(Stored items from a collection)
┌────────
(* ===== verification/Sort.v ===== *)
(** * [Array.prototype.sort] with a comparator

    [ProductListPage] sorts with [[...products].sort((a, b) => ...)].
    Since ES2019 [sort] must be stable; the order it returns for a
    consistent comparator (one that is a total preorder) is then fixed.
    The model [js_sort] is insertion sort, which is stable, and the theorem
    [stable_sort_unique] shows that every stable sort (V8's TimSort
    included) returns exactly the list [js_sort] returns: a sorted
    list whose every class of equal elements is in input order is unique.

    The comparator's contract is the [Section]'s hypotheses: the sign is
    antisymmetric ([cmp_antisym]) and [cmp a b <= 0] is transitive
    ([cmp_trans]). *)

From Stdlib Require Import ZArith Lia Sorting.Sorted Sorting.Permutation.
From stdpp Require Import strings.
From stdpp Require Import base list decidable.
From S2P Require Import Prelude.
Open Scope Z_scope.

Section js_sort.
Context {A : Type} (cmp : A → A → Z).

(** Insert [x] before the first element it does not come after. *)
Fixpoint insert_by (x : A) (l : list A) : list A :=
  match l with
  | [] => [x]
  | y :: l' => if cmp x y <=? 0 then x :: y :: l' else y :: insert_by x l'
  end.

Fixpoint js_sort (l : list A) : list A :=
  match l with
  | [] => []
  | x :: l' => insert_by x (js_sort l')
  end.

(** [a] comes no later than [b]. *)
Definition cmp_le (a b : A) : Prop := cmp a b ≤ 0.

(** [b] compares equal to [k]: the class of [k]. *)
Definition same_class (k b : A) : bool := cmp k b =? 0.

Lemma insert_by_perm x l : insert_by x l ≡ₚ x :: l.
Proof.
  induction l as [|y l IH]; simpl; [done|].
  destruct (cmp x y <=? 0); [done|]. rewrite IH. constructor.
Qed.

Lemma js_sort_perm l : js_sort l ≡ₚ l.
Proof.
  induction l as [|x l IH]; simpl; [done|]. by rewrite insert_by_perm, IH.
Qed.

Section consistent.
Hypothesis cmp_antisym : ∀ a b, Z.sgn (cmp b a) = - Z.sgn (cmp a b).
Hypothesis cmp_trans : ∀ a b c, cmp a b ≤ 0 → cmp b c ≤ 0 → cmp a c ≤ 0.

Lemma cmp_refl a : cmp a a = 0.
Proof. pose proof (cmp_antisym a a). destruct (cmp a a); simpl in *; lia. Qed.

Lemma cmp_flip a b : 0 < cmp a b → cmp b a < 0.
Proof. intros H. pose proof (cmp_antisym a b). destruct (cmp a b), (cmp b a); simpl in *; lia. Qed.

Lemma cmp_le_antisym a b : cmp a b ≤ 0 → cmp b a ≤ 0 → cmp a b = 0.
Proof. intros H1 H2. pose proof (cmp_antisym a b). destruct (cmp a b), (cmp b a); simpl in *; lia. Qed.

Lemma cmp_eq_sym a b : cmp a b = 0 → cmp b a = 0.
Proof. intros H. pose proof (cmp_antisym a b). rewrite H in *. destruct (cmp b a); simpl in *; lia. Qed.

#[local] Instance cmp_le_trans : Transitive cmp_le.
Proof. intros a b c. apply cmp_trans. Qed.

Lemma insert_by_sorted x l : Sorted cmp_le l → Sorted cmp_le (insert_by x l).
Proof.
  induction 1 as [|y l Hl IH Hhd]; simpl; [repeat constructor|].
  destruct (Z.leb_spec (cmp x y) 0) as [Hxy|Hxy].
  - by repeat constructor.
  - constructor; [done|]. apply cmp_flip in Hxy.
    destruct l as [|z l]; simpl.
    + constructor. unfold cmp_le. lia.
    + inversion Hhd as [|? ? Hyz]; subst.
      destruct (cmp x z <=? 0); constructor; unfold cmp_le in *; lia.
Qed.

(** The result of [js_sort] is ordered by the comparator. *)
Lemma js_sort_sorted l : Sorted cmp_le (js_sort l).
Proof. induction l; simpl; [constructor|by apply insert_by_sorted]. Qed.

Lemma same_class_trans k x y :
  same_class k x = true → same_class k y = true → cmp x y = 0.
Proof.
  unfold same_class. rewrite !Z.eqb_eq. intros Hx Hy.
  apply cmp_le_antisym; eapply cmp_trans; rewrite ?Hx, ?Hy; try lia.
  - apply cmp_eq_sym in Hx. lia.
  - apply cmp_eq_sym in Hy. lia.
Qed.

Lemma filter_insert_by k x l :
  List.filter (same_class k) (insert_by x l) =
  if same_class k x then x :: List.filter (same_class k) l
  else List.filter (same_class k) l.
Proof.
  induction l as [|y l IH]; simpl; [done|].
  destruct (Z.leb_spec (cmp x y) 0) as [Hxy|Hxy]; simpl; [done|].
  rewrite IH.
  destruct (same_class k x) eqn:Hx, (same_class k y) eqn:Hy; try done.
  pose proof (same_class_trans k x y Hx Hy). lia.
Qed.

(** [js_sort] is stable: the elements of each class of equal
    elements keep their input order. *)
Theorem js_sort_stable l k :
  List.filter (same_class k) (js_sort l) = List.filter (same_class k) l.
Proof.
  induction l as [|x l IH]; simpl; [done|].
  rewrite filter_insert_by, IH. by destruct (same_class k x).
Qed.

Lemma insert_by_sorted_head x l :
  Sorted cmp_le (x :: l) → insert_by x l = x :: l.
Proof.
  destruct l as [|y l]; [done|]. intros Hs. inversion Hs as [|? ? _ Hhd]; subst.
  inversion Hhd; subst. simpl. unfold cmp_le in *. by rewrite (proj2 (Z.leb_le _ _)).
Qed.

Lemma js_sort_sorted_id l : Sorted cmp_le l → js_sort l = l.
Proof.
  induction l as [|x l IH]; intros Hs; simpl; [done|].
  rewrite IH by (by inversion Hs). by apply insert_by_sorted_head.
Qed.

(** Sorting twice gives the order sorting once gives. *)
Theorem js_sort_idempotent l : js_sort (js_sort l) = js_sort l.
Proof. apply js_sort_sorted_id, js_sort_sorted. Qed.

Lemma sorted_head_le a l y : Sorted cmp_le (a :: l) → y ∈ a :: l → cmp a y ≤ 0.
Proof.
  intros Hs Hy. apply elem_of_cons in Hy as [->|Hy]; [rewrite cmp_refl; lia|].
  apply Sorted_extends in Hs; [|apply cmp_le_trans].
  rewrite Forall_forall in Hs. apply Hs. by apply list_elem_of_In.
Qed.

Lemma same_class_self k : same_class k k = true.
Proof. unfold same_class. by rewrite cmp_refl. Qed.

Lemma in_of_filter_cons k l x r :
  List.filter (same_class k) l = x :: r → x ∈ l.
Proof.
  intros Hf. assert (In x (List.filter (same_class k) l)) as H by (rewrite Hf; left; done).
  apply filter_In in H as [H _]. by apply list_elem_of_In.
Qed.

Lemma sorted_class_unique l1 l2 :
  Sorted cmp_le l1 → Sorted cmp_le l2 →
  (∀ k, List.filter (same_class k) l1 = List.filter (same_class k) l2) →
  l1 = l2.
Proof.
  revert l2. induction l1 as [|a r IH]; intros l2 H1 H2 Hf.
  - destruct l2 as [|b s]; [done|]. specialize (Hf b). simpl in Hf.
    rewrite same_class_self in Hf. discriminate.
  - destruct l2 as [|b s].
    { specialize (Hf a). simpl in Hf. rewrite same_class_self in Hf. discriminate. }
    assert (a ∈ b :: s) as Ha_in.
    { apply (in_of_filter_cons a _ a (List.filter (same_class a) r)).
      rewrite <-(Hf a). simpl. by rewrite same_class_self. }
    assert (b ∈ a :: r) as Hb_in.
    { apply (in_of_filter_cons b _ b (List.filter (same_class b) s)).
      rewrite (Hf b). simpl. by rewrite same_class_self. }
    assert (cmp a b = 0) as Hab.
    { apply cmp_le_antisym; eapply sorted_head_le; eauto. }
    pose proof (Hf a) as Ha. simpl in Ha. rewrite same_class_self in Ha.
    assert (same_class a b = true) as Hcab by (unfold same_class; by rewrite Hab).
    rewrite Hcab in Ha. injection Ha as <- _. f_equal.
    apply IH; [by inversion H1|by inversion H2|].
    intros k. specialize (Hf k). simpl in Hf.
    destruct (same_class k a); [by injection Hf|done].
Qed.

(** The model is the only stable sort: a list ordered by the
    comparator in which every class of equal elements appears in input
    order is the list [js_sort] returns.  Any conforming implementation
    of [Array.prototype.sort] therefore agrees with [js_sort]. *)
Theorem stable_sort_unique l l' :
  Sorted cmp_le l' →
  (∀ k, List.filter (same_class k) l' = List.filter (same_class k) l) →
  l' = js_sort l.
Proof.
  intros Hs Hst. apply sorted_class_unique; [done|apply js_sort_sorted|].
  intros k. by rewrite Hst, js_sort_stable.
Qed.
End consistent.
End js_sort.

(** The sort reads the comparator only through the sign test
    [cmp a b <= 0]: two comparators with the same test sort alike. *)
Lemma js_sort_ext {A} (cmp cmp' : A → A → Z) l :
  (∀ a b, (cmp a b <=? 0) = (cmp' a b <=? 0)) → js_sort cmp l = js_sort cmp' l.
Proof.
  intros Hc. induction l as [|x l IH]; simpl; [done|]. rewrite IH.
  generalize (js_sort cmp' l). intros m. induction m as [|y m IHm]; simpl; [done|].
  by rewrite Hc, IHm.
Qed.
Lemma deliver_decreases ns M M' :
  Forall2 awaits_within ns M.(m_pending) → deliver_rel M M' →
  ∃ ns', Forall2 awaits_within ns' M'.(m_pending) ∧ await_measure ns' < await_measure ns.
Proof.
  intros Hns [i Hd]. unfold m_deliver in Hd.
  destruct (m_pending M !! i) as [t|] eqn:Ht; [|done].
  destruct (Forall2_lookup_r _ _ _ _ _ Hns Ht) as (n & Hn & Hw).
  pose proof (run_until_within n t M.(m_page)) as Hr.
  destruct (run_until t _) as [c' [t'|]]; injection Hd as <-; simpl in Hr |- *.
  - destruct (Hr t' Hw eq_refl) as (n' & -> & Hw').
    exists (delete i ns ++ [n']). split.
    + apply Forall2_app; [by apply Forall2_delete|by constructor].
    + rewrite await_measure_app, <-(await_measure_delete ns i (S n')) by done.
      unfold await_measure at 2. simpl. lia.
  - exists (delete i ns). split; [rewrite app_nil_r; by apply Forall2_delete|].
    rewrite <-(await_measure_delete ns i n) by done. lia.
Qed.

(** Without user events, the answers settle the page after at most
    [await_measure ns] deliveries. *)
Lemma deliveries_bounded ns M n M' :
  Forall2 awaits_within ns M.(m_pending) → nsteps deliver_rel n M M' → n ≤ await_measure ns.
Proof.
  intros Hns Hs. revert ns Hns. induction Hs as [M|n M1 M2 M3 H12 H23 IH]; intros ns Hns; [lia|].
  destruct (deliver_decreases ns M1 M2 Hns H12) as (ns' & Hns' & Hlt).
  specialize (IH ns' Hns'). lia.
Qed.

(** Every handler a page starts awaits at most [S n] times: the handlers
    in flight await at most [n] more times. *)
Lemma mstep_within (can_start : page P Srv → thread → Prop) n M M' :
  (∀ c t, can_start c t → awaits_within (S n) t) →
  Forall (awaits_within n) M.(m_pending) → mstep can_start M M' →
  Forall (awaits_within n) M'.(m_pending).
Proof.
  intros Hstart Hp Hs. destruct Hs as [M t Ht|M i M' Hd].
  - unfold m_start. pose proof (run_until_within (S n) t M.(m_page)) as Hr.
    destruct (run_until t _) as [c' [t'|]]; simpl in *; apply Forall_app; (split; [done|]).
    + destruct (Hr t' (Hstart _ _ Ht) eq_refl) as (n' & [= <-] & Hw). by constructor.
    + constructor.
  - unfold m_deliver in Hd. destruct (m_pending M !! i) as [t|] eqn:Ht; [|done].
    pose proof (run_until_within n t M.(m_page)) as Hr.
    destruct (run_until t _) as [c' [t'|]]; injection Hd as <-; simpl in *;
      apply Forall_app; (split; [by apply Forall_delete|]).
    + destruct (Hr t' (Forall_lookup_1 _ _ _ _ Hp Ht) eq_refl) as (n' & -> & Hw).
      constructor; [|done]. eapply awaits_within_mono; [|exact Hw]. lia.
    + constructor.
Qed.

Lemma Forall2_replicate_l {A B} (R : A → B → Prop) (a : A) (l : list B) :
  Forall (R a) l → Forall2 R (replicate (length l) a) l.
Proof. induction 1; simpl; by constructor. Qed.

Lemma await_measure_replicate k n : await_measure (replicate k n) = k * S n.
Proof. unfold await_measure. induction k; simpl; [done|]. rewrite IHk. lia. Qed.
End await_bound.

(** Proves [awaits_within n h] for a handler [h] unfolded to its tree. *)
Ltac within_solve := repeat first [progress intros ? | progress simpl | case_match | done].

(** A simulation lifts along [rtc]: used to run a page's machine inside
    the application's. *)
Lemma rtc_simulation {A B} (R : relation A) (T : relation B) (E : A → B → Prop) :
  (∀ a a' b, R a a' → E a b → ∃ b', T b b' ∧ E a' b') →
  ∀ a a' b, rtc R a a' → E a b → ∃ b', rtc T b b' ∧ E a' b'.
Proof.
  intros Hsim a a' b Hr. revert b. induction Hr as [a|a1 a2 a3 H12 _ IH]; intros b Hb; [by exists b|].
  destruct (Hsim _ _ _ H12 Hb) as (b2 & Hb12 & Hb2). destruct (IH b2 Hb2) as (b3 & ? & ?).
  exists b3. split; [by eapply rtc_l|done].
Qed.

(** ** Pages whose handlers are started by user events *)

(** One step of a schedule: a user event, or the answer to the [i]-th
    request in flight. *)
Inductive sched_step (Ev : Type) := Start (ev : Ev) | Deliver (i : nat).
Arguments Start {Ev} ev.
Arguments Deliver {Ev} i.

Section schedule.
Context {P Srv Ev : Type} `{!RemoteService Srv}.
(** [en c ev]: the page [c] shows the element of event [ev]; [h ev] is the
    handler it starts. *)
Context (en : page P Srv → Ev → bool) (h : Ev → aprog (page P Srv) unit).

Definition event_start (c : page P Srv) (t : aprog (page P Srv) unit) : Prop :=
  ∃ ev, en c ev = true ∧ t = h ev.

Fixpoint run_schedule (l : list (sched_step Ev)) (M : machine P Srv) : option (machine P Srv) :=
  match l with
  | [] => Some M
  | Start ev :: l' => if en M.(m_page) ev then run_schedule l' (m_start (h ev) M) else None
  | Deliver i :: l' => M' ← m_deliver i M; run_schedule l' M'
  end.

Lemma run_schedule_sound l M M' :
  run_schedule l M = Some M' → rtc (mstep event_start) M M'.
Proof.
  revert M. induction l as [|[ev|i] l IH]; intros M; simpl.
  - by intros [= ->].
  - destruct (en _ ev) eqn:He; [|done]. intros H. eapply rtc_l; [|by apply IH].
    apply mstep_start. by exists ev.
  - destruct (m_deliver i M) as [M1|] eqn:Hd; simpl; [|done]. intros H.
    eapply rtc_l; [by eapply mstep_deliver|by apply IH].
Qed.

Lemma run_schedule_deliveries ixs M M' :
  run_schedule (map Deliver ixs) M = Some M' → nsteps deliver_rel (length ixs) M M'.
Proof.
  revert M. induction ixs as [|i ixs IH]; intros M; simpl; [intros [= ->]; constructor|].
  destruct (m_deliver i M) as [M1|] eqn:Hd; simpl; [|done].
  intros H. eapply nsteps_l; [by exists i|by apply IH].
Qed.
End schedule.

(** ** Shared steps of the invariant proofs *)

(** Sending a request keeps the world's invariant, whatever the network
    does with it. *)
Lemma world_ok_set_net {P S} `{!RemoteService S} `{!RemoteLaws S} r (c : page P S) o n' :
  world_ok c → axios_request r c.(shared).(w_net) = (o, n') → world_ok (set_net n' c).
Proof.
  intros [Hs Hn] Ha. pose proof (axios_request_srv_ok r _ Hn) as H. rewrite Ha in H. by split.
Qed.

(** The updates of a segment, innermost first, each kept by [keeps_solve]. *)
Ltac run_keeps I := repeat (eapply (keeps_run I (λ _, True)); [keeps_solve|]).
└────────
## YOUR ASSIGNMENT
Taking the records above, retype every line from the one with "- constructor; [done|]." down to the one with "List.filter (same_class k) (insert_by", exactly and with nothing else.

## REPLY
  - constructor; [done|]. apply cmp_flip in Hxy.
    destruct l as [|z l]; simpl.
    + constructor. unfold cmp_le. lia.
    + inversion Hhd as [|? ? Hyz]; subst.
      destruct (cmp x z <=? 0); constructor; unfold cmp_le in *; lia.
Qed.

(** The result of [js_sort] is ordered by the comparator. *)
Lemma js_sort_sorted l : Sorted cmp_le (js_sort l).
Proof. induction l; simpl; [constructor|by apply insert_by_sorted]. Qed.

Lemma same_class_trans k x y :
  same_class k x = true → same_class k y = true → cmp x y = 0.
Proof.
  unfold same_class. rewrite !Z.eqb_eq. intros Hx Hy.
  apply cmp_le_antisym; eapply cmp_trans; rewrite ?Hx, ?Hy; try lia.
  - apply cmp_eq_sym in Hx. lia.
  - apply cmp_eq_sym in Hy. lia.
Qed.

Lemma filter_insert_by k x l :
  List.filter (same_class k) (insert_by x l) =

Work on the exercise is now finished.